The UK is not the only country that turns a blind eye to the emissions embedded in its imports: most countries generally use ‘production-based accounting’ to quantify their greenhouse gas emissions. This approach counts emissions from all activities that happen within a country’s territory – which means the emissions from goods manufactured elsewhere and then imported are not included.

It can be argued that if a country can produce certain types of goods more efficiently with lower emissions than other countries, this may be the preferred situation. From a global perspective, climate policy should recognise the advantage of producing goods where they can be made with lower emissions. But there is an important corollary to this outlook: considering only the production-based emissions of countries is not enough to address a global climate crisis. We need to consider our consumption as well as our production and assess whether our consumer demands in the UK are generating emissions here and elsewhere that are in line with a sustainable future.
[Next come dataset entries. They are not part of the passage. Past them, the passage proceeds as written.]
(* ===== verification/Rfc3339.v ===== *)
(** * RFC 3339 (time.Time as text and as JSON)

    Instants are nanoseconds since the epoch; the machine's local zone is a
    parameter, its offset in seconds at a unix time. *)

From S2P Require Import Prelude GoErrors GoStrings RetryAfter Http Json.

Section local.
Context (zone : Z -> Z).

(** The nine digits of a fraction without its trailing zeros. *)
Fixpoint trim_zeros (s : string) : string :=
  match s with
  | EmptyString => ""
  | String c r =>
      let r := trim_zeros r in
      if bool_decide (r = "") && bool_decide (c = "0"%char) then "" else String c r
  end.
Definition nine_digits (n : Z) : string :=
  let s := FormatInt n in str_take (9 - String.length s) "000000000" +:+ s.
Definition fraction_text (ns : Z) : string :=
  let f := trim_zeros (nine_digits ns) in if bool_decide (f = "") then "" else "." +:+ f.

(** [appendInt(b, year, 4)] *)
Definition year_text (y : Z) : string := if y <? 0 then "-" +:+ four_digits (- y) else four_digits y.

Definition zone_text (offset : Z) : string :=
  if offset =? 0 then "Z"
  else
    let minutes := Z.quot offset 60 in
    (if minutes <? 0 then "-" else "+")
    +:+ two_digits (Z.abs minutes / 60) +:+ ":" +:+ two_digits (Z.abs minutes mod 60).

(** Year of an instant, and its text. *)
Definition local_year (t : Z) : Z :=
  let secs := t / Second in (civil_of_days ((secs + zone secs) / 86400)).1.1.
Definition rfc3339 (nanos : bool) (t : Z) : string :=
  let secs := t / Second in
  let offset := zone secs in
  let abs := secs + offset in
  let tod := abs mod 86400 in
  let '(y, m, d) := civil_of_days (abs / 86400) in
  year_text y +:+ "-" +:+ two_digits m +:+ "-" +:+ two_digits d +:+ "T"
  +:+ two_digits (tod / 3600) +:+ ":" +:+ two_digits (tod / 60 mod 60) +:+ ":" +:+ two_digits (tod mod 60)
  +:+ (if nanos then fraction_text (t mod Second) else "") +:+ zone_text offset.

Definition marshal_error (msg : string) : error :=
  New ("json: error calling MarshalJSON for type time.Time: Time.MarshalJSON: " +:+ msg).

(** [Time.MarshalJSON]: a year of four digits, an offset within a day. *)
Definition time_json (t : Z) : jout :=
  if (local_year t <? 0) || (9999 <? local_year t)
  then OError (marshal_error "year outside of range [0,9999]")
  else if 24 <=? Z.abs (Z.quot (zone (t / Second)) 60) / 60
  then OError (marshal_error "timezone hour outside of range [0,23]")
  else OString (rfc3339 true t).
End local.

Definition utc (_ : Z) : Z := 0.

Example times :
  map (rfc3339 utc true) [0; 1758500000 * Second + 120000000; -1]
  = ["1970-01-01T00:00:00Z"; "2025-09-22T00:13:20.12Z"; "1969-12-31T23:59:59.999999999Z"] /\
  rfc3339 (fun _ => 32400) false (1758500000 * Second) = "2025-09-22T09:13:20+09:00" /\
  rfc3339 (fun _ => -12600) false 0 = "1969-12-31T20:30:00-03:30".
Proof. vm_compute. done. Qed.

(** ** Its bytes are ASCII *)

Lemma FormatInt_ascii z : is_ascii (FormatInt z) = true.
Proof.
  assert (forall n, is_ascii (FormatUint n) = true) as H
    by (intros n; eapply str_forallb_impl, FormatUint_digits; intros c; by byte_cases c).
  unfold FormatInt. destruct (z <? 0); [|apply H]. exact (H (Z.to_N (- z))).
Qed.

Lemma is_ascii_app a b : is_ascii a = true -> is_ascii b = true -> is_ascii (a +:+ b) = true.
Proof. intros Ha Hb. unfold is_ascii in *. by rewrite str_forallb_app, Ha, Hb. Qed.

Lemma two_digits_ascii z : is_ascii (two_digits z) = true.
Proof.
  unfold two_digits. destruct (z <? 10); [|apply FormatInt_ascii].
  apply is_ascii_app; [done|apply FormatInt_ascii].
Qed.
Lemma four_digits_ascii z : is_ascii (four_digits z) = true.
Proof. apply is_ascii_app; [by repeat case_match|apply FormatInt_ascii]. Qed.

Lemma trim_zeros_ascii s : is_ascii s = true -> is_ascii (trim_zeros s) = true.
Proof.
  unfold is_ascii. induction s as [|c s IH]; [done|]. cbn [str_forallb trim_zeros]. cbv zeta.
  intros [Hc Hs]%andb_prop. destruct (_ && _); [done|]. cbn [str_forallb]. by rewrite Hc, IH.
Qed.

Lemma fraction_text_ascii ns : is_ascii (fraction_text ns) = true.
Proof.
  assert (is_ascii (trim_zeros (nine_digits ns)) = true) as H.
  { apply trim_zeros_ascii, is_ascii_app; [by apply str_forallb_take|apply FormatInt_ascii]. }
  unfold fraction_text. cbv zeta. by case_bool_decide.
Qed.

#[export] Hint Resolve is_ascii_app FormatInt_ascii two_digits_ascii four_digits_ascii
  fraction_text_ascii : mkqd_ascii.

Lemma rfc3339_ascii zone nanos t : is_ascii (rfc3339 zone nanos t) = true.
Proof.
  unfold rfc3339. cbv zeta. destruct (civil_of_days _) as [[y m] d].
  assert (is_ascii (zone_text (zone (t / Second))) = true) as Hz.
  { unfold zone_text. destruct (_ =? 0); [done|]. apply is_ascii_app; [by case_match|].
    auto 10 with mkqd_ascii. }
  assert (is_ascii (year_text y) = true) as Hy
    by (unfold year_text; case_match; auto with mkqd_ascii).
  assert (is_ascii (if nanos then fraction_text (t mod Second) else "") = true) as Hf
    by (destruct nanos; auto with mkqd_ascii).
  repeat (apply is_ascii_app; [auto with mkqd_ascii|]). done.
Qed.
In truth, we should account for both consumption-based emissions and production-based emissions. Accounting for our consumption fully would assess the greenhouse gases emitted in the production of all the goods and services we consume – imported goods as well as everything that is produced and then consumed in the UK.

We don’t count emissions from imports because they are harder to quantify than the emissions we produce in the UK. It requires tracing the point of origin of imported products, often in places with less stringent emission inventories. The most convenient thing to do is simply ignore the emissions we generate beyond the boundaries of our nation state – despite the shared atmosphere above us.

How big is the elephant in the room? In 2016, the production-based emissions from UK produced goods and services (consumed by UK residents but not including exports) and from greenhouse gas emissions produced from household use of fuel and electricity accounted for 421 mt CO2 eq (million tonnes of equivalent carbon dioxide). The total emissions generated from the stuff we import accounted for 353 mt CO2 eq. These figures are too big to comprehend: instead, hold onto the fact that we choose not to account for around 45% of the total emissions that we are responsible for.

We cannot partition the atmosphere. We should not ignore the greenhouse gas emissions we generate simply because they are not immediately overhead.